Unemployment insurance is stuck in 1935
Innovations such as CHATGPT threaten to radically transform America’s labor market, forcing everyone from lawyers to newspaper columnists to contemplate workplace irrelevance and perhaps even marking a peak in white-collar employment.
To mitigate the fallout, policymakers will have to be no less innovative in refashioning the country’s system of unemployment insurance.
In a sense, the system is welldesigned — for stabilizing employment back in 1935. Having seen unemployment rates as high as 25% during the Great Depression, government officials figured they couldn’t afford to give money to everyone without a job. Instead, they tried to discourage layoffs by levying an “experience-rated” payroll tax: The more workers an employer let go, the higher the tax on its remaining staff. This also limited benefits, because only workers covered by the tax could receive them, and only for a limited time. Since a few states had unemployment programs predating the federal creation, the whole system was kept as state-run.
It’s not 1935 anymore. So unemployment insurance needs a new organizing principle. Let’s start with what’s top of mind: making the threat of automation less scary.
Like many technological breakthroughs that came before it, automation greatly reduces demand for a specific skill, sometimes to the point that the market for that skill disappears altogether. It’s career loss, not job loss. Some may be able to parlay their experience into a different profession, but success is very sensitive to economic conditions. Starting over when the unemployment rate is below 4% is very different than when it’s above 8%.
Worse, switching careers can require education and mobility at a moment when many people can afford neither. Going back to school entails both forgoing earnings and paying tuition. And to the extent that automation affects industries concentrated on certain geographic locations, workers might need to move to where the jobs still are — also an expensive endeavor.
Meanwhile, automation won’t be the only driver of layoffs. People will still be losing jobs for all kinds of reasons, from store closings to regular recessions.
How to handle all this? Triage and flexibility.
Imagine a tiered system of unemployment insurance. Initially, benefits are generous and easy to get, but don’t last long. This first tier is aimed at the churn, the people who quickly find new employment. Beyond it, workers must keep reapplying, and gradually receive less money and more employment counseling. The same applies to those who have multiple, separate spells of unemployment over a longer period (say, three times in two years).
The tiers enable the system to direct the time and resources necessary for employment counseling — which has proved very effective at getting people re-employed — to those who need it most. They also provide flexibility. Their duration and generosity, for example, might vary with the unemployment rate. People might be allowed to keep lowtier benefits while enrolled in training, starting a business or working part time. Or workers could convert a stream of payments into a lump sum to cover tuition or relocation costs.

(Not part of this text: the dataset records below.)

(* ===== verification/Progress.v ===== *)
(** * Progress

    One pass of the block-builder thread (src/src/blockchain/BlockchainFrontend.cpp,
    [blockBuilderLoop]), from the mempool to the rebuilt speculative state. *)

From Stdlib Require Import SpecFloat.
From S2P Require Import Prelude Excessive Memory Transaction Registry StateOverride TestChainDesign MEVBuilder.
From S2P Require Import EpochFile Journal CatalogFile Backend BackendCorrect Frontend TestBackend.
From S2P Require BlockTimestampTracker.

(** Between ten minutes and an hour after the last block no block is held back. *)
Lemma not_tooEarly cfg n d : 0 < n <= MAX_TX_PER_BLOCK -> in_u32 (targetBlockTimeMs cfg) -> in_u32 (targetThroughput cfg) ->
  600000 <= d <= 3600000 -> tooEarly cfg n d = Ret false.
Proof.
  unfold MAX_TX_PER_BLOCK. intros Hn H1 H2 Hd. destruct (decide (n = MAX_TX_PER_BLOCK)) as [->|Hne]; [done|].
  assert (tooEarly cfg n d <> Ret true) as Hf.
  { intros H. apply cadence in H; [|lia|done|done|done]. lia. }
  unfold tooEarly in *. destruct (Z.eqb_spec n MAX_TX_PER_BLOCK); [done|]. cbn [negb] in *.
  destruct (Z.eqb_spec (u32 n) 0) as [H0|H0]; [rewrite u32_small in H0 by word; lia|].
  by destruct (_ || _).
Qed.

Section Pass.
Context {Tx W F Ix M J C T : Type}.
Context `{!MmapHandle M, !FileMapping M}.
Context `{!IndexOverrideFamily F W Ix, !BlockchainIndex Ix, !Transaction Tx W (StateOverride F) M}.
Context `{!Journal J M Tx, !SegmentSink C, !BTree BlockTimestampTracker.block_timestamp_entry_t T}.

(** The body of the loop, when nothing comes in between: [now] and [millis] are the clock
    readings of the first section, [env] what [addBlock] meets, [w] what is read from disk. *)
Definition builder_pass (fuel : nat) (now : nat -> Z) (millis : Z) (w : W) (env : commit_env W) (config : BlockchainConfig)
    (fe : Frontend Tx F) (b : Backend Tx F Ix M J C T) : outcome (Frontend Tx F) * Backend Tx F Ix M J C T :=
  match build_section (M:=M) fuel now millis w config b fe with
  | Ret ([], fe) => (Ret fe, b)
  | Ret (toBuild, fe) =>
      let '(blockNumber, b) := addBlock env toBuild b in
      (n ← blockNumber; finish_section w n toBuild b fe, b)
  | Throw e => (Throw e, b)
  | Undef u => (Undef u, b)
  | NoFuel => (NoFuel, b)
  end.

(** A pass that ends is a run of the step relation. *)
Lemma builder_pass_steps fuel now millis w env config fe (b : Backend Tx F Ix M J C T) fe' b' snt com :
  (length (mempool fe) < fuel)%nat -> builder_pass fuel now millis w env config fe b = (Ret fe', b') ->
  exists com', rtc (chain_step (W:=W) config)
    {| ch_fe := fe; ch_backend := b; ch_phase := Idle; ch_sent := snt; ch_committed := com |}
    {| ch_fe := fe'; ch_backend := b'; ch_phase := Idle; ch_sent := snt; ch_committed := com' |}.
Proof.
  intros Hf. unfold builder_pass. destruct (build_section fuel now millis w config b fe) as [[sel fe1]| | |] eqn:Hb; try done.
  pose proof (step_build config fuel now millis w fe fe1 sel b snt com Hf Hb) as H1. destruct sel as [|tx sel].
  - intros [= <- <-]. exists com. by apply rtc_once.
  - destruct (addBlock env (tx :: sel) b) as [r b1] eqn:Ha. destruct r as [n| | |]; try done. cbn. intros [= Hfin <-].
    eexists. eapply rtc_l; [exact H1|]. eapply rtc_l; [exact (step_addBlock config env fe1 (tx :: sel) b b1 n snt com Ha)|].
    apply rtc_once. exact (step_finish config w fe1 fe' (tx :: sel) b1 n snt _ Hfin).
Qed.
End Pass.

Section Progress.
Context {Tx W F Ix M J C T : Type}.
Context `{!MmapHandle M, !FileMapping M}.
Context `{!IndexOverrideFamily F W Ix, !BlockchainIndex Ix, !Transaction Tx W (StateOverride F) M}.
Context `{!Journal J M Tx, !JournalLaws J M Tx, !SegmentSink C}.
Context `{!BTree BlockTimestampTracker.block_timestamp_entry_t T, !BTreeLaws BlockTimestampTracker.compare}.
Context (iregs : list (TypeKey * Ix)) (oregs : list (TypeKey * F)).
Context (apply_layout : forall ks (w : W) s tx, has_layout ks s -> has_layout ks (applied (M:=M) w s tx)).
(** The catalog takes what it is given. *)
Context (accepts : forall a (c : C), exists c', cat_writeSegment a c = (Ret tt, c')).
Implicit Types (b : Backend Tx F Ix M J C T) (blocks : list (Z * list Tx)) (txs : list Tx).

Lemma submit_all_accepted l (c : C) : exists c', submit_all l c = (Ret tt, c').
Proof.
  revert c. induction l as [|a l IH]; intros c; [by exists c|]. destruct (accepts a c) as [c1 H1]. destruct (IH c1) as [c2 H2].
  exists c2. cbn. by rewrite (prog_bind_Ret _ _ _ _ _ H1).
Qed.

(** One pass with something worth committing. *)
Lemma builder_pass_commits config b blocks (fe : Frontend Tx F) tx s fuel (now : nat -> Z) millis (w : W) (env : commit_env W) :
  backend_rep iregs oregs b blocks -> newStateOverride b = Ret s ->
  tx ∈ mempool fe -> SFleb (S754_zero false) (value (M:=M) w s tx) = true -> (length (mempool fe) < fuel)%nat ->
  0 < u16 (targetThroughput config) <= MAX_TX_PER_BLOCK ->
  in_u32 (targetBlockTimeMs (Backend.config b)) -> in_u32 (targetThroughput (Backend.config b)) ->
  600000 <= duration_of env b <= 3600000 -> in_u64 (e_millis env) -> Z.of_nat (length blocks) < U64_MAX ->
  (forall txs, txs <> [] -> txs ⊆+ mempool fe -> j_fits (journal b) blocks (e_millis env, txs) /\ exists v, verify_loop (M:=M) (e_verify env) s txs = Ret v) ->
  exists toBuild fe' b' s', builder_pass fuel now millis w env config fe b = (Ret fe', b') /\
    toBuild <> [] /\ mempool fe ≡ₚ toBuild ++ mempool fe' /\
    backend_rep iregs oregs b' (blocks ++ [(e_millis env, toBuild)]) /\
    addBlock env toBuild b = (Ret (Z.of_nat (length blocks)), b') /\
    newStateOverride b' = Ret s' /\ fe_state fe' = foldl (applied (M:=M) w) s' (mempool fe').
Proof.
  intros Hr Hs Htx Hv Hfuel Hcap Hc1 Hc2 Hd Hms Hlen Hok.
  destruct (buildBlock_spec (M:=M) fuel now w s (mempool fe) (u16 (targetThroughput config)) (u64 (millis + 10)))
    as (sel & idxs & Hb & _ & Hsel & _); [lia|done|]. set (fe1 := {| fe_state := fe_state fe; mempool := keep idxs (mempool fe) |}).
  assert (sel <> []) as Hne by exact (buildBlock_nonempty (M:=M) _ _ _ _ _ _ _ tx sel _ (proj1 Hcap) Hfuel Htx Hv Hb).
  assert (build_section (M:=M) fuel now millis w config b fe = Ret (sel, fe1)) as Hbs.
  { unfold build_section. destruct (Nat.ltb_spec 0 (length (mempool fe))) as [_|H0]; [by rewrite Hs; cbn; rewrite Hb|].
    destruct (mempool fe); [by apply not_elem_of_nil in Htx|cbn in H0; lia]. }
  pose proof (build_section_spec (M:=M) _ _ _ _ _ _ _ _ _ Hfuel Hbs) as (Hp & _).
  assert (0 < Z.of_nat (length sel)) as Hpos by (destruct sel; [done|cbn; lia]).
  destruct (Hok sel Hne) as [Hfits [v Hver]]; [rewrite Hp; by apply submseteq_inserts_r|].
  destruct (submit_all_accepted (commit_calls (M:=M) iregs oregs env s sel (Z.of_nat (length blocks))) (catalog b)) as [c' Hsub].
  destruct (addBlock_run iregs oregs apply_layout b blocks [] env sel s v (Ret tt) c' (br_chain _ _ _ _ Hr)) as (b1 & Hr1 & Hts & _ & Hrun); [|done..|].
  { apply not_tooEarly; [lia|done..]. }
  destruct (Z.eqb_spec (duration_of env b) 0) as [|_]; [lia|]. set (b' := set_lastBlockTime b1 (duration_of env b)) in *.
  assert (backend_rep iregs oregs b' (blocks ++ [(e_millis env, sel)])) as Hr' by (apply backend_rep_snoc; [|done]; destruct Hr1; by split).
  destruct (newStateOverride_wired (W:=W) iregs oregs b') as (s' & Hs' & _); [apply (cr_wired _ _ _ _ _ (br_chain _ _ _ _ Hr'))|].
  exists sel, {| fe_state := foldl (applied (M:=M) w) s' (mempool fe1); mempool := mempool fe1 |}, b', s'.
  split; [|by split; [|split; [|split; [|split]]]]. unfold builder_pass. rewrite Hbs. destruct sel as [|tx0 sel]; [done|]. rewrite Hrun. cbn.
  unfold finish_section. destruct (Z.eqb_spec (Z.of_nat (length blocks)) (-1)); [lia|]. unfold rebuildSpeculativeState. by rewrite Hs'.
Qed.

(** The builder thread makes progress.  When the mempool holds a transaction worth including
    and the last block is between ten minutes and an hour old, one pass of the loop commits a
    block: a non-empty one, taken from the mempool, and when the pass ends the thread is idle
    again and the speculative state is that of the new chain with the rest of the mempool. *)
Theorem builder_progress config b blocks (fe : Frontend Tx F) tx s fuel (now : nat -> Z) millis (w : W) (env : commit_env W) :
  backend_rep iregs oregs b blocks -> newStateOverride b = Ret s ->
  tx ∈ mempool fe -> SFleb (S754_zero false) (value (M:=M) w s tx) = true -> (length (mempool fe) < fuel)%nat ->
  0 < u16 (targetThroughput config) <= MAX_TX_PER_BLOCK ->
  in_u32 (targetBlockTimeMs (Backend.config b)) -> in_u32 (targetThroughput (Backend.config b)) ->
  600000 <= duration_of env b <= 3600000 -> in_u64 (e_millis env) -> Z.of_nat (length blocks) < U64_MAX ->
  (forall txs, txs <> [] -> txs ⊆+ mempool fe -> j_fits (journal b) blocks (e_millis env, txs) /\ exists v, verify_loop (M:=M) (e_verify env) s txs = Ret v) ->
  exists toBuild fe' b' s', builder_pass fuel now millis w env config fe b = (Ret fe', b') /\
    toBuild <> [] /\ mempool fe ≡ₚ toBuild ++ mempool fe' /\
    backend_rep iregs oregs b' (blocks ++ [(e_millis env, toBuild)]) /\
    newStateOverride b' = Ret s' /\ fe_state fe' = foldl (applied (M:=M) w) s' (mempool fe').
Proof.
  intros Hr Hs Htx Hv Hfuel Hcap Hc1 Hc2 Hd Hms Hlen Hok.
  destruct (builder_pass_commits config b blocks fe tx s fuel now millis w env) as (toBuild & fe' & b' & s' & H1 & H2 & H3 & H4 & _ & H5); try done.
  by exists toBuild, fe', b', s'.
Qed.
End Progress.

(** ** A pass on the test design, ten minutes after the block of tb1 *)

#[local] Existing Instance BlockTimestampTracker.tracker_BTree.
#[local] Existing Instance BlockTimestampTracker.tracker_BTreeLaws.
#[local] Existing Instance tb_Journal.
#[local] Existing Instance tb_JournalLaws.
#[local] Existing Instance tb_Index.
#[local] Existing Instance tb_Sink.
#[local] Existing Instance tb_FileMapping.

Definition pg_env : commit_env TestWorld := tb_env 1700000600000.

Lemma tb_verifies (w : TestWorld) (s : TestState) (txs : list TestTransaction) : exists v, verify_loop (M:=bytemap) w s txs = Ret v.
Proof. revert s. induction txs as [|tx txs IH]; intros s; [by exists s|]. apply IH. Qed.

Lemma tb_accepts (a : entry_args) (c : list entry_args) : exists c', cat_writeSegment a c = (Ret tt, c').
Proof. by exists (c ++ [a]). Qed.

(** There is room for a few transactions in the file of tb1. *)
Lemma tb1_fits (txs : list TestTransaction) : (length txs <= 3)%nat -> j_fits (journal tb1) tb_blocks (1700000600000, txs).
Proof.
  intros Hlen. pose proof (length_enc_all_tt txs) as He.
  split; [by_compute|]. split; [done|]. split; [cbn [snd]; unfold U16_MAX; lia|]. split; [by_compute|].
  unfold room, block_len, block_bytes. cbn [fst snd]. rewrite length_app, length_block_header.
  match goal with |- ?x + _ <= ?y /\ _ => replace x with 270336 by (vm_compute; reflexivity); replace y with 1048576 by (vm_compute; reflexivity) end.
  unfold U32_MAX. lia.
Qed.

Lemma builder_progress_witness : exists toBuild fe' b' s',
  builder_pass (M:=bytemap) 9 (fun _ => 0) 1700000600000 tb_world pg_env tb_config tb_fe tb1 = (Ret fe', b') /\
  toBuild <> [] /\ mempool tb_fe ≡ₚ toBuild ++ mempool fe' /\
  backend_rep tb_iregs tb_oregs b' (tb_blocks ++ [(1700000600000, toBuild)]) /\
  newStateOverride b' = Ret s' /\ fe_state fe' = foldl (applied (M:=bytemap) tb_world) s' (mempool fe').
Proof.
  apply (builder_progress (M:=bytemap) tb_iregs tb_oregs tb_apply_layout tb_accepts tb_config tb1 tb_blocks tb_fe
    (mkTestTransaction 5 1 1) tb_fresh 9 (fun _ => 0) 1700000600000 tb_world pg_env tb1_rep).
  - vm_compute. reflexivity.
  - left.
  - vm_compute. reflexivity.
  - cbn. lia.
  - by_compute.
  - by_compute.
  - by_compute.
  - by_compute.
  - by_compute.
  - by_compute.
  - intros txs _ Htxs. split; [|apply tb_verifies]. apply tb1_fits. apply (submseteq_length _ _ Htxs).
Defined.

The overarching goal would be to preserve human capital, the accumulated skill and experience of U.S. workers. It’s a valuable national asset in a world where technology is shifting under our feet. Not every job loss should end with a retreat into the low-wage service sector.
Such a system would benefit everyone, including employees, employers, independent contractors and their contractees. Hence, everyone would need to pay into it, and there should be no variation in taxes or benefits across state lines.
Automation isn’t the only threat workers face. Recessions, banking crises, pandemics, executive mismanagement, downsizing, offshoring and outsourcing can all render them jobless, through no fault of their own. With the right safety net in place, none need be quite so scary for them, their families or their communities.